At present, the x86-64 only uses %gs-relative addressing to reach the
pda, which are always small positive offsets. It always accesses
per-cpu data in a two-step process of getting the base of per-cpu data,
then offsetting to find the particular variable.
x86-32 has no pda, and arranges %fs so that %fs:variable gets the percpu
variant of variable. The offsets are always quite large.
> My initial concern about all of this was not making symbols section relative
> is relieved as this all appears to be a 64bit arch thing where that doesn't
> matter.
>
Why's that? I thought you cared particularly about making the x86-64
kernel relocatable for kdump, and that using non-absolute symbols was
part of that?
> Has anyone investigated using the technique gcc uses for thread local storage?

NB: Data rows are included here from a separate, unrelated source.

(** * Market Bloom frontend: a shallow embedding of the view logic

    The storefront is a set of React views over an axios client.  This
    development embeds the parts of it that carry behaviour: the search
    filter of the shop lists, the request interceptor and the query
    parameters of [shopAPI.getShops], the zod schemas of the two forms,
    and the event handlers of the views, written in a small monad that
    threads the component state, the browser storage and a trace of
    what the handler did (HTTP calls, toasts, navigation).

    Strings are sequences of code units; the standard library's [string]
    gives the 8-bit ones, which is the range the runtime functions
    modelled below ([toLowerCase], [trim]) are written out for.  Numbers
    are IEEE binary64, the kernel's [float].

    The views embedded are the signup view, the home view with its shop
    dialog, the buyer's dashboard with its search box, the seller's shop
    form, the shop management view and the landing page, over the client
    of src/lib/api.ts.  The login view and the AuthContext are used by
    these views but are not part of the sources; what is said of them is
    marked where they are modelled. *)

From Stdlib Require Import String Ascii List Bool ZArith Lia PrimFloat.
From Stdlib Require Uint63.
From stdpp Require Import base option gmap strings list.

Import ListNotations.
Local Open Scope string_scope.
Local Open Scope list_scope.

(** ** The runtime: what the views use of JavaScript *)

Module JS.

(** [s.length] *)
Definition length (s : string) : nat := String.length s.

(** One code unit of [s.toLowerCase()]: the ASCII capitals and the
    Latin-1 capitals (U+00C0..U+00DE but the multiplication sign) move
    up by 32; every other code unit below 256 is its own lower case. *)
Definition lowerUnit (c : ascii) : ascii :=
  let n := nat_of_ascii c in
  if ((65 <=? n) && (n <=? 90)
      || (192 <=? n) && (n <=? 222) && negb (n =? 215))%nat
  then ascii_of_nat (n + 32) else c.

(** [s.toLowerCase()] *)
Fixpoint toLowerCase (s : string) : string :=
  match s with
  | EmptyString => EmptyString
  | String c r => String (lowerUnit c) (toLowerCase r)
  end.

(** [hay.startsWith(needle)], the test [includes] makes at each
    position. *)
Fixpoint startsWith (hay needle : string) {struct needle} : bool :=
  match needle, hay with
  | EmptyString, _ => true
  | String _ _, EmptyString => false
  | String a n, String b h => Ascii.eqb a b && startsWith h n
  end.

(** [hay.includes(needle)]: some position of [hay] starts with
    [needle]. *)
Fixpoint includes (hay needle : string) : bool :=
  startsWith hay needle
  || match hay with
     | EmptyString => false
     | String _ h => includes h needle
     end.

(** White space and line terminators below 256: TAB, LF, VT, FF, CR,
    SP and NBSP. *)
Definition isWhiteSpace (c : ascii) : bool :=
  let n := nat_of_ascii c in
  ((9 <=? n) && (n <=? 13) || (n =? 32) || (n =? 160))%nat.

> http://people.redhat.com/drepper/tls.pdf
>
The powerpc guys tried using gcc-level thread-local storage, but it
doesn't work well. per-cpu data and per-thread data have different
constraints, and its hard to tell gcc about them. For example, if you
have a section of preemptable code in your function, it's hard to tell
gcc not to cache a "thread-local" variable across it, even though we
could have switched CPUs in the meantime.
> In particular using the local exec model so we can say:
> movq %fs:x@...ff,%rax
>
> To load the contents of a per cpu variable x into %rax ?
>
> If we can use that model it should make it easier to interface with things like
> the stack protector code. Although we would still need to be very careful
> about thread switches.
>
You mean cpu switches? We don't really have a notion of thread-local
data in the kernel, other than things hanging off the kernel stack.